» **Instructions for the task**: For the data below, restate word for word only the lines from the line containing "#[export] Instance jsval_eq_dec" through the line containing "(decide (l1 = l2))", both ends included.

Data records
BEGIN
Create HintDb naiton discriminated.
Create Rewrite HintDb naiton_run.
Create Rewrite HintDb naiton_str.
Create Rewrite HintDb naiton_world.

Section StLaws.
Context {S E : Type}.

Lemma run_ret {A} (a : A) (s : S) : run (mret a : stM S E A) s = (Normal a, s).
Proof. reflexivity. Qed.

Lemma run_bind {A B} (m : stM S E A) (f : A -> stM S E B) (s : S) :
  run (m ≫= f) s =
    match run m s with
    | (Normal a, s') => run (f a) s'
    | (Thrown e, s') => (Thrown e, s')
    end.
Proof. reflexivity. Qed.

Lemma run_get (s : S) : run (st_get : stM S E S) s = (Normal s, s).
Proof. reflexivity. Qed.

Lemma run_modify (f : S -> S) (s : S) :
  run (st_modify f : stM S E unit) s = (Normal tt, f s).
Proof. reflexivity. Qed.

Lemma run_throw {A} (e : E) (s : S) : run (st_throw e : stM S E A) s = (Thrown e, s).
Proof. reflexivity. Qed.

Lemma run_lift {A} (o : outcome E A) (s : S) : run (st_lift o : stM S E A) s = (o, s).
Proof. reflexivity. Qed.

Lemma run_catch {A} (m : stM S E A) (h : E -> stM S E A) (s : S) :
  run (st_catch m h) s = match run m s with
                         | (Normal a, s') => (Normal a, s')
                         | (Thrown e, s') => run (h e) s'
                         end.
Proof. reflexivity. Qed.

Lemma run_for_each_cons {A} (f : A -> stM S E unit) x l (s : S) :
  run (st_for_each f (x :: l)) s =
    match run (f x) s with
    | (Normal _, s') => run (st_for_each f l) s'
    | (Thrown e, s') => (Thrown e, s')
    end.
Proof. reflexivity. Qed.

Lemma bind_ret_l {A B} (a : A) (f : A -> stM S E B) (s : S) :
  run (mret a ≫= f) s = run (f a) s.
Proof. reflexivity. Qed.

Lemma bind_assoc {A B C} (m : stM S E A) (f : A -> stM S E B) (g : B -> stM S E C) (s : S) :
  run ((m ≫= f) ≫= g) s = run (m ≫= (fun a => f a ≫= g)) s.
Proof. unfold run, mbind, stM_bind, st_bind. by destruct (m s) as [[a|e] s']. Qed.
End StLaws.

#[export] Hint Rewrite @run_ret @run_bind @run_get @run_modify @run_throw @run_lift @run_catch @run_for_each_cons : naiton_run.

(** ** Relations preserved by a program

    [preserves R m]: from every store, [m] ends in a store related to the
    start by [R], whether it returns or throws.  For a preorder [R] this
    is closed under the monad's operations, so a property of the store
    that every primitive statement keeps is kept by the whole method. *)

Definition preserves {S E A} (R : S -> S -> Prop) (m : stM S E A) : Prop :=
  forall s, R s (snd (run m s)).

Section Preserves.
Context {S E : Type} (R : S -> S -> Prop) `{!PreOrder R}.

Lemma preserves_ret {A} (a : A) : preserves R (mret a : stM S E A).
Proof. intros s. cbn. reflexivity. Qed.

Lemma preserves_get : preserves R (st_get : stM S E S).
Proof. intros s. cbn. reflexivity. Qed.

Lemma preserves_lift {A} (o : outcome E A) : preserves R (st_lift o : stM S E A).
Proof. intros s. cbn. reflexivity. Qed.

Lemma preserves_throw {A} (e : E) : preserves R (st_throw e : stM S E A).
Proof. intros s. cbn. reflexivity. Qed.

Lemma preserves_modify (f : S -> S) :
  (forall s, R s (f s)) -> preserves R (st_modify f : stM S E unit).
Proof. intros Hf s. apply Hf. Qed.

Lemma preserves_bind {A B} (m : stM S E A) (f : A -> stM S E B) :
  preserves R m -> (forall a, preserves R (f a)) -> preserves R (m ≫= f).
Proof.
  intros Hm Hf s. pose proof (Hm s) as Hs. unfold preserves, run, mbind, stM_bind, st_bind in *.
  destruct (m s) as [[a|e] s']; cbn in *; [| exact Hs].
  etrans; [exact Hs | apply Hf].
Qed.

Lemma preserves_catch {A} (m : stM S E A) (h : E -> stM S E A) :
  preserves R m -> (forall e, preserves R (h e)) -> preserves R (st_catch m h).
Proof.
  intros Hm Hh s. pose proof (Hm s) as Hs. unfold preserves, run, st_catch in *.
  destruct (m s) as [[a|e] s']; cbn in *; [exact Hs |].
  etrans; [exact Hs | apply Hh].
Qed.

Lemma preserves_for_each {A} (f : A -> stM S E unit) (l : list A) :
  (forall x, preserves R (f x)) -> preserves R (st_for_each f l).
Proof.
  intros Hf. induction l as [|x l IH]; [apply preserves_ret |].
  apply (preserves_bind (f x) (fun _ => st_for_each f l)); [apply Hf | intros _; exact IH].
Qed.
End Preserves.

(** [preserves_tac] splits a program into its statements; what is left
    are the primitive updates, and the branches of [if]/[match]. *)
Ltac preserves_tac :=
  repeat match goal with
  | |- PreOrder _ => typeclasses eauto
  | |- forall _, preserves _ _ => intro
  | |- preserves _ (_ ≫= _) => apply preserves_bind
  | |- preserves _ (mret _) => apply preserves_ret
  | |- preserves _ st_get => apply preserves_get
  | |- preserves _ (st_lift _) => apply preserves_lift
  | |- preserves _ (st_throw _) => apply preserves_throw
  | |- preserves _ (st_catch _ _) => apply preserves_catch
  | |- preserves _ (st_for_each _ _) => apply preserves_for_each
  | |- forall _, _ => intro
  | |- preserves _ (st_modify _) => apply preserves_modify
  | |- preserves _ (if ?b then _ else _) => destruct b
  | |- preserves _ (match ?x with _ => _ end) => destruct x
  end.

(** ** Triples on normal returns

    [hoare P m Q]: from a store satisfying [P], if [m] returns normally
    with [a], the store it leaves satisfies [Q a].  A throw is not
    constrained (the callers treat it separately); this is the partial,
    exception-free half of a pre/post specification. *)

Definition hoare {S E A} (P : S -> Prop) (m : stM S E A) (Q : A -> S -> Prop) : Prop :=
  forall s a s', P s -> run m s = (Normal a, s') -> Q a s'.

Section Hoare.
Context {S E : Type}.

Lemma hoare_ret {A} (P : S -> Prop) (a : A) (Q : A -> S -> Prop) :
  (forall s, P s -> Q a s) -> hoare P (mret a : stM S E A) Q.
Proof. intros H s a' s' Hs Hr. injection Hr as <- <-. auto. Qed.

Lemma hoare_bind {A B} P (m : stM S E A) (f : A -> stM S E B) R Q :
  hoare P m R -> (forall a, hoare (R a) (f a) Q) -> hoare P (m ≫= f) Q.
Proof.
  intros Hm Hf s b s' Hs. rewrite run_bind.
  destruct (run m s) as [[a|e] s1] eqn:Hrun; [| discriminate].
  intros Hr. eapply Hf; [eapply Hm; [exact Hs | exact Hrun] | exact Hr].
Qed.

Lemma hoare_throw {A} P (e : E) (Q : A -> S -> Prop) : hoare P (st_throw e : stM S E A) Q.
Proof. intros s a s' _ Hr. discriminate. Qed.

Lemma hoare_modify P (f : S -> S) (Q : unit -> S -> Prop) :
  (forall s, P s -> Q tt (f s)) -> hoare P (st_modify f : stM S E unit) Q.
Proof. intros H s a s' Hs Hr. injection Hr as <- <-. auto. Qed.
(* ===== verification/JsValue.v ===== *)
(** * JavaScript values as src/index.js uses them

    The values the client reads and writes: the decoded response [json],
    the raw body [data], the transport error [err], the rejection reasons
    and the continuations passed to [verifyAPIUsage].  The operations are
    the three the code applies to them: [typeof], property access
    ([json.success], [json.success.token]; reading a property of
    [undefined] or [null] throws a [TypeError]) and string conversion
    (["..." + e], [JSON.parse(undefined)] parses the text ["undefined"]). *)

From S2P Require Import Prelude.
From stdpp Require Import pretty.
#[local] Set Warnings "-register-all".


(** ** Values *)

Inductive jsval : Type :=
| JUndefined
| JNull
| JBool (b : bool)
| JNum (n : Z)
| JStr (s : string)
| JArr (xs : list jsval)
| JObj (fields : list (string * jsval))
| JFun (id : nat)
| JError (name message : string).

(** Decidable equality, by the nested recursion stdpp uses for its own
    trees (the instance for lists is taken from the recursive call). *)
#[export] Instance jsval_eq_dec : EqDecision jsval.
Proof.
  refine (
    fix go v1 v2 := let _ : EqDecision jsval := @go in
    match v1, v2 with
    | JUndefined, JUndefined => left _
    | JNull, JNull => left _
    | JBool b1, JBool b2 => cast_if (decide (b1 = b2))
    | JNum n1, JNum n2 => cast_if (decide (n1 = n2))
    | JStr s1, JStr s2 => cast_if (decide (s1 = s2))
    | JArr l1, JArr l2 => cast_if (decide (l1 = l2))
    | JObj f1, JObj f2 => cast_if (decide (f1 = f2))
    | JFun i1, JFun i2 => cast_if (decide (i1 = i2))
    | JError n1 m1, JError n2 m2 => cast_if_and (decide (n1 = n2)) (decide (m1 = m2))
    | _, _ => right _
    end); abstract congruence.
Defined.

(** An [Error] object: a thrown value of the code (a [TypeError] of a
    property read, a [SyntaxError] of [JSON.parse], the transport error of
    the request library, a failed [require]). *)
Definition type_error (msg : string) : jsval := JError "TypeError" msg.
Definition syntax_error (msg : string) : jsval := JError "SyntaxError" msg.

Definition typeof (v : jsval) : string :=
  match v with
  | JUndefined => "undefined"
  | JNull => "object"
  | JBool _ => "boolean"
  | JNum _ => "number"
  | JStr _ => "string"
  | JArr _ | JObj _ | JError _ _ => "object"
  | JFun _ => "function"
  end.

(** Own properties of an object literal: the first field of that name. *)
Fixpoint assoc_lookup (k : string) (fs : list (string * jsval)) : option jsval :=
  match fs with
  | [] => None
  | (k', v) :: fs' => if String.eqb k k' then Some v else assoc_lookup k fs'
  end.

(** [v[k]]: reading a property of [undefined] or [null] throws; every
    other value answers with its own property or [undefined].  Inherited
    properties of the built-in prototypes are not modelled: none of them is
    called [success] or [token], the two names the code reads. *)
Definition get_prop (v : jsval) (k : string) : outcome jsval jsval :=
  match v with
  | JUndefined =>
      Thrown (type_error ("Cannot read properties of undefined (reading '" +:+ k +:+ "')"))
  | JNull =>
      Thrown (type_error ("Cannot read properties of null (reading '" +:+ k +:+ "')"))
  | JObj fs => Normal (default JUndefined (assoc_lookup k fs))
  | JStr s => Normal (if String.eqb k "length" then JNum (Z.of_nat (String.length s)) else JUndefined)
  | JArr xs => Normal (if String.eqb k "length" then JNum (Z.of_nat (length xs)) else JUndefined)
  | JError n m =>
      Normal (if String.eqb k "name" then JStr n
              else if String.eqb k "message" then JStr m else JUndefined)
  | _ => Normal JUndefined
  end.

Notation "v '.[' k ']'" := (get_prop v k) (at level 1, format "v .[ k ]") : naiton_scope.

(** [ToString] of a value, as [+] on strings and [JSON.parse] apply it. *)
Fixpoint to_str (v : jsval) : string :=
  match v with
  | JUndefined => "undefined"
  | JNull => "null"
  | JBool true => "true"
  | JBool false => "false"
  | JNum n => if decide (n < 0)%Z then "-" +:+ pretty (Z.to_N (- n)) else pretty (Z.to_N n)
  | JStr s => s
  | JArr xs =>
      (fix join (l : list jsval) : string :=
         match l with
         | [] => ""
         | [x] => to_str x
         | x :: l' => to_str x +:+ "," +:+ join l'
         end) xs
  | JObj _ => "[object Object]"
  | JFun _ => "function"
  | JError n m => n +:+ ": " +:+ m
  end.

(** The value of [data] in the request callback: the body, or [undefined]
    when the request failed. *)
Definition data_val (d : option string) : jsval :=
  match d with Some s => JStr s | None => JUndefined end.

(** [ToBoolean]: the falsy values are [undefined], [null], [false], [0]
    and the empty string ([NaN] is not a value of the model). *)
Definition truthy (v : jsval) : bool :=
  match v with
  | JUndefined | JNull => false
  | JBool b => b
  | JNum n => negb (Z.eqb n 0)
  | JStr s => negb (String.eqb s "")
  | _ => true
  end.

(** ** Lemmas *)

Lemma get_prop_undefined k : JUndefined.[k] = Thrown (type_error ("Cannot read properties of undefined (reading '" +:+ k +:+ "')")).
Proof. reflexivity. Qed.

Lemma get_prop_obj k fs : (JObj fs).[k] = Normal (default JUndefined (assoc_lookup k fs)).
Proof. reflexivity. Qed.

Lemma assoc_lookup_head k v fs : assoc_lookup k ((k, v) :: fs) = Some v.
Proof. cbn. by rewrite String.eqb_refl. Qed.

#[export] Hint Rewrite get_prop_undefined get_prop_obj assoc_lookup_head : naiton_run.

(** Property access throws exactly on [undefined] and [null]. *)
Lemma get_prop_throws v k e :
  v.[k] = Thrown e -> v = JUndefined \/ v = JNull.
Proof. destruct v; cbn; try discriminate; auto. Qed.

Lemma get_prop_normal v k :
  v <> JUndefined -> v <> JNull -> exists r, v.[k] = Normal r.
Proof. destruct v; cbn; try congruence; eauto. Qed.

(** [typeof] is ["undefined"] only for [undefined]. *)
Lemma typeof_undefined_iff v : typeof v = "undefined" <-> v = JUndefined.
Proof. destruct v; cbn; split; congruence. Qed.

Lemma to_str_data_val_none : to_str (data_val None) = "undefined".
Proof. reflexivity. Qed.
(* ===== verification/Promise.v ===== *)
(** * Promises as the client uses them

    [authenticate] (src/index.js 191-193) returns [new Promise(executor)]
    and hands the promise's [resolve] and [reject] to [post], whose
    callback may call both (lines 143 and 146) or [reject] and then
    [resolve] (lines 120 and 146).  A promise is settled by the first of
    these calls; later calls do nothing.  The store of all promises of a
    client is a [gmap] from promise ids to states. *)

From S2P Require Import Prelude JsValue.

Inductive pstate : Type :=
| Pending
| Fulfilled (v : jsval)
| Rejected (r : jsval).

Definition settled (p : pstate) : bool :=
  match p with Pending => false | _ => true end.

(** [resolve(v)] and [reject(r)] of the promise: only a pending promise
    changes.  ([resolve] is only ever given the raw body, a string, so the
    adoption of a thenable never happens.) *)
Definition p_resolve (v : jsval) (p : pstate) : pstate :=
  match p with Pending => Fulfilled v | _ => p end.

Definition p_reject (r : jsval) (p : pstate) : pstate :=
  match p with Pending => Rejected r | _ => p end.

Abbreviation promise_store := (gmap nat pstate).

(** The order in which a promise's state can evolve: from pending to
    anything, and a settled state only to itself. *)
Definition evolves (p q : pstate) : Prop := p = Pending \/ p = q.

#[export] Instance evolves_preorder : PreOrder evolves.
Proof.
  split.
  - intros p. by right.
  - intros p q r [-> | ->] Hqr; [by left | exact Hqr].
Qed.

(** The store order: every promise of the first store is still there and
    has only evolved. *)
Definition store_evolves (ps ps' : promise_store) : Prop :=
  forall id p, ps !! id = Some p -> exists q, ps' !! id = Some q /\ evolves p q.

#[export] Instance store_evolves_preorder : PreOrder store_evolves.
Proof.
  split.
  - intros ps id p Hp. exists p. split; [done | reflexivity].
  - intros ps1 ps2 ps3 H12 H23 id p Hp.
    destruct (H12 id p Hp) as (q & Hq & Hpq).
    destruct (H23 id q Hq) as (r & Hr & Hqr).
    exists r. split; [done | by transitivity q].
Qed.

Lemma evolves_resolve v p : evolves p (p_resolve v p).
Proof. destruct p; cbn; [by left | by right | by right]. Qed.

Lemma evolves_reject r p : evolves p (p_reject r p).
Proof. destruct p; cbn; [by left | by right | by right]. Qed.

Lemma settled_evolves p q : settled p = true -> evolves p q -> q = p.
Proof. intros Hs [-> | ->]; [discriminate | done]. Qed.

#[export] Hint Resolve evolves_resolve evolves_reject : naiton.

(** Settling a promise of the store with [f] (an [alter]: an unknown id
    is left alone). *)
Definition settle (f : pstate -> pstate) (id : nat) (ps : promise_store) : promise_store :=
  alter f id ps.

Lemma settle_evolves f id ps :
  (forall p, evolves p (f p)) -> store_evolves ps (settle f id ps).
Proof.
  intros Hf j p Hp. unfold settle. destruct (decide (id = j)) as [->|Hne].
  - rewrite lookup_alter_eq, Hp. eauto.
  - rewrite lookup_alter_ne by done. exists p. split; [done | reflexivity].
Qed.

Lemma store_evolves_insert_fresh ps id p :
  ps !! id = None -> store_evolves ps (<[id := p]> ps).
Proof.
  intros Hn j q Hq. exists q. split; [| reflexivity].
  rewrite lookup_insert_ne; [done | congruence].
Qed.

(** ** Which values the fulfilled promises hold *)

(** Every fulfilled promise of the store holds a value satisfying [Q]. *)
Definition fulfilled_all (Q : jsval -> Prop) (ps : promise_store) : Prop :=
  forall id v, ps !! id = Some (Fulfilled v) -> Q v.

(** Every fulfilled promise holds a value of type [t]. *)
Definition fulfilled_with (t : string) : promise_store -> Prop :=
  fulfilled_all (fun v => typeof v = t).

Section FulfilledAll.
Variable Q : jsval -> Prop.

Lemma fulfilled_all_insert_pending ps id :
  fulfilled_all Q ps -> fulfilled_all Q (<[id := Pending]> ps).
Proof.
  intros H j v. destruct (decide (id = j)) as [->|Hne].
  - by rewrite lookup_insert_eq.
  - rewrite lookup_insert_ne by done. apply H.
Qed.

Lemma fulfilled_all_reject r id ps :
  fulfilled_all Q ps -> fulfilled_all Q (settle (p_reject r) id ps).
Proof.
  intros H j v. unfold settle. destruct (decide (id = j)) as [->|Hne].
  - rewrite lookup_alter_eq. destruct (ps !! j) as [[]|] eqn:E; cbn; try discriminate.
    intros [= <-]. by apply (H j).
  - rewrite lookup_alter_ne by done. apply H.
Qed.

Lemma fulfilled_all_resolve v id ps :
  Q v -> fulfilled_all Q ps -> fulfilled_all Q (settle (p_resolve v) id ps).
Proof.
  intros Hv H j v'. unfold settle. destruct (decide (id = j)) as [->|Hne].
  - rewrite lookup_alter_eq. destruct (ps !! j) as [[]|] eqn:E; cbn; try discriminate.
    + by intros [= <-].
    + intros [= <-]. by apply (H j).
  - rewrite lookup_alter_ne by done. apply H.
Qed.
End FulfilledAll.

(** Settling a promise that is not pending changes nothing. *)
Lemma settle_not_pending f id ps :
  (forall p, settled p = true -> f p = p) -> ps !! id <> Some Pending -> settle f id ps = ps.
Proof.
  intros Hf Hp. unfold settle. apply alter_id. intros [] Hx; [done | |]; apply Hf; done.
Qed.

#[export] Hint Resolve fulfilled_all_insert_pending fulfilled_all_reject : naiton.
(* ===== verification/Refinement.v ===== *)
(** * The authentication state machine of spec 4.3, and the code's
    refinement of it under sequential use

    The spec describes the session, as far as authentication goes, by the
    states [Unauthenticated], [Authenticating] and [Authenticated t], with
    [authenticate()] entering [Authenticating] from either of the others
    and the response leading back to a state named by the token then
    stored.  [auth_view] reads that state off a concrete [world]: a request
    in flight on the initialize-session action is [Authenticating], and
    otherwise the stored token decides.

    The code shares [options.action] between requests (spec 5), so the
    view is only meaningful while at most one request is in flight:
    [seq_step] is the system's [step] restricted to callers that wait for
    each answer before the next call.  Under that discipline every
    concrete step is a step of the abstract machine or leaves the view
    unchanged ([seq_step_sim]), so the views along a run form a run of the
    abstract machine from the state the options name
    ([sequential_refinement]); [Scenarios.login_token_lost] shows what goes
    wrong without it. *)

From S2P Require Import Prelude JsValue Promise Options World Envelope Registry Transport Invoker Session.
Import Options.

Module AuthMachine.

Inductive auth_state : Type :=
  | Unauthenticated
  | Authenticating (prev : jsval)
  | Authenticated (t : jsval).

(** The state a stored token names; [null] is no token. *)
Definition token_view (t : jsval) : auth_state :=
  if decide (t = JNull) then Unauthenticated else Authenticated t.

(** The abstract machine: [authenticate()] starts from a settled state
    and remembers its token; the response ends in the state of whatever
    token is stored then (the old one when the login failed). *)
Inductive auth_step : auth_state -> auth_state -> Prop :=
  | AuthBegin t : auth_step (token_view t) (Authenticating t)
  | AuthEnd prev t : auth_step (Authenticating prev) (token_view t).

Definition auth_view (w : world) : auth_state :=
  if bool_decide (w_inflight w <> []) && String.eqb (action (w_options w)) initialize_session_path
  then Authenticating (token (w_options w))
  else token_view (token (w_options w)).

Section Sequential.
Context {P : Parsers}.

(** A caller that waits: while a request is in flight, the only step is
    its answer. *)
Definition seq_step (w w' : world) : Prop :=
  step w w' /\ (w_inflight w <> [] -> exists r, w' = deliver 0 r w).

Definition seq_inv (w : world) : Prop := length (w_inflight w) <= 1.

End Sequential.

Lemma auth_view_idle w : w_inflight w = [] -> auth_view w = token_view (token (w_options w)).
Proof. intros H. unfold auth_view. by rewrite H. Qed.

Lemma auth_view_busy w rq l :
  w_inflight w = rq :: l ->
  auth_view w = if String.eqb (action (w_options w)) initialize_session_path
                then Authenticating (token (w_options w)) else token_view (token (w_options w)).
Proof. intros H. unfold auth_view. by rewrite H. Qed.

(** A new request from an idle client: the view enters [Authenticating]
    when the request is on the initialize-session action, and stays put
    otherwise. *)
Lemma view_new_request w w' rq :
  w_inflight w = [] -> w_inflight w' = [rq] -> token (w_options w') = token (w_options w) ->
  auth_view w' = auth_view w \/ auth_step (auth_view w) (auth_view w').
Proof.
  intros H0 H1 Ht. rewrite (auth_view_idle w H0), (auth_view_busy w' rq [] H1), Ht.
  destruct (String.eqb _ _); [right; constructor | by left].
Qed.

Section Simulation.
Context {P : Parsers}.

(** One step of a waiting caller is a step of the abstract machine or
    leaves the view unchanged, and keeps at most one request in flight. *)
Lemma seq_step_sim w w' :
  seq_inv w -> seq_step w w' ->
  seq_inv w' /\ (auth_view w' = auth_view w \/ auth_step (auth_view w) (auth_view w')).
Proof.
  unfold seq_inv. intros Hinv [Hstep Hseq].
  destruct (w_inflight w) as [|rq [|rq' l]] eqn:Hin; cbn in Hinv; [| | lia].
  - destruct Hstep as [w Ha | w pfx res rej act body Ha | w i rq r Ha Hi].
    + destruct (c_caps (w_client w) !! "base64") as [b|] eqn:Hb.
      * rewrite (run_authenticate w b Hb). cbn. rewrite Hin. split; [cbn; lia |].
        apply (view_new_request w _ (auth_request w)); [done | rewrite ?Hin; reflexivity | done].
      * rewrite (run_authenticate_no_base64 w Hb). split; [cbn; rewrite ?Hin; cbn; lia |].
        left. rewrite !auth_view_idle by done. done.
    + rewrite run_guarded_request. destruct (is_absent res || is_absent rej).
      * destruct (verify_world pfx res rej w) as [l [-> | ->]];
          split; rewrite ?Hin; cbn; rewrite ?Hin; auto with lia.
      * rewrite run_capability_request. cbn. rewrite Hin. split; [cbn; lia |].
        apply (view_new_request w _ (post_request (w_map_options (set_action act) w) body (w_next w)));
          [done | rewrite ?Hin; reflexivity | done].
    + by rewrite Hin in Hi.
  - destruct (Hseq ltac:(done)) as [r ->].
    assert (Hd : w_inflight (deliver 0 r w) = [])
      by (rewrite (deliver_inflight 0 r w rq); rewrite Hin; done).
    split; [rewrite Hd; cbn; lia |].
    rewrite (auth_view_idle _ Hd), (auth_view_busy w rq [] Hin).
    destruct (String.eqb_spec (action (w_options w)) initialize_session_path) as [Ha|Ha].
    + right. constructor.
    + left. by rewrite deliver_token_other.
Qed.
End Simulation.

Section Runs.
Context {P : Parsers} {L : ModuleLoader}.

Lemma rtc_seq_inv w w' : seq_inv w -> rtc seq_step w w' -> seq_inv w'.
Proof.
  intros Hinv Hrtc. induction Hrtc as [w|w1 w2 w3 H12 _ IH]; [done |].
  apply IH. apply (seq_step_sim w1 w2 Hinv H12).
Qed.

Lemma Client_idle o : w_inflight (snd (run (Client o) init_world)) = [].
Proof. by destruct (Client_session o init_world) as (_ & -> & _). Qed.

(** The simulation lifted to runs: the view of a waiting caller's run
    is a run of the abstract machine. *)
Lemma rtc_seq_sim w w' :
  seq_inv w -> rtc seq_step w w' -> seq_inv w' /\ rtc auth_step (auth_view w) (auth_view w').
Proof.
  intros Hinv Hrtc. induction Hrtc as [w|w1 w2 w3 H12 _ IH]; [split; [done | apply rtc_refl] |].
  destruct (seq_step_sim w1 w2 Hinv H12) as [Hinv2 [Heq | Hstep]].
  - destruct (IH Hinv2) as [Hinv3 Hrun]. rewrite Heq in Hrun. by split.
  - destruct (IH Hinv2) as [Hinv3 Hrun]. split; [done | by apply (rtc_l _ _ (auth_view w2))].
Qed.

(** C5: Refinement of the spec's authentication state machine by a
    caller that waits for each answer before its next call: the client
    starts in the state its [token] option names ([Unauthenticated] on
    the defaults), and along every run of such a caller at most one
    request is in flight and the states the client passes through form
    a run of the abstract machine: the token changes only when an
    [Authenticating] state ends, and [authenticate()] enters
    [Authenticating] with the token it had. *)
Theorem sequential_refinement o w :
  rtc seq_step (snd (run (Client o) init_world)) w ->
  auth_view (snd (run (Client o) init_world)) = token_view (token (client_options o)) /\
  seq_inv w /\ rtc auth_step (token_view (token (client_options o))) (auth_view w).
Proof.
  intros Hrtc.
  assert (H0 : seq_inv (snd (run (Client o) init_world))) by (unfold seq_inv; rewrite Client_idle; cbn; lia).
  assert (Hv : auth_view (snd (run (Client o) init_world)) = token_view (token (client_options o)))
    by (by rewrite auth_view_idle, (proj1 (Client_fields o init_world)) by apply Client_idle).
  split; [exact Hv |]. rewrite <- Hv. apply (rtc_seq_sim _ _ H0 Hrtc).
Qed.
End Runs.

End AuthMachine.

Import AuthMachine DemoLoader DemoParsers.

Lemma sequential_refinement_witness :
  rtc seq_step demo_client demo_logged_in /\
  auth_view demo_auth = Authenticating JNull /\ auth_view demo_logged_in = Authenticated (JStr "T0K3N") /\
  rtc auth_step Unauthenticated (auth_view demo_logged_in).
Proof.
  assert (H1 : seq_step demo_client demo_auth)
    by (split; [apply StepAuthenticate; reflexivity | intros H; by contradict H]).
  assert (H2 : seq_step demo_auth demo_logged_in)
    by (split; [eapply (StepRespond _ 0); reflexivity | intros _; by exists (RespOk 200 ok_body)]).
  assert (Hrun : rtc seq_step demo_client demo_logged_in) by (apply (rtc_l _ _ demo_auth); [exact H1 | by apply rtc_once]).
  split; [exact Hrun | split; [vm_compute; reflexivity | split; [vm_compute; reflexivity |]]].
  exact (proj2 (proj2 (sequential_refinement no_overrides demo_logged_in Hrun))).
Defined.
END
» **Reply to the task**:
#[export] Instance jsval_eq_dec : EqDecision jsval.
Proof.
  refine (
    fix go v1 v2 := let _ : EqDecision jsval := @go in
    match v1, v2 with
    | JUndefined, JUndefined => left _
    | JNull, JNull => left _
    | JBool b1, JBool b2 => cast_if (decide (b1 = b2))
    | JNum n1, JNum n2 => cast_if (decide (n1 = n2))
    | JStr s1, JStr s2 => cast_if (decide (s1 = s2))
    | JArr l1, JArr l2 => cast_if (decide (l1 = l2))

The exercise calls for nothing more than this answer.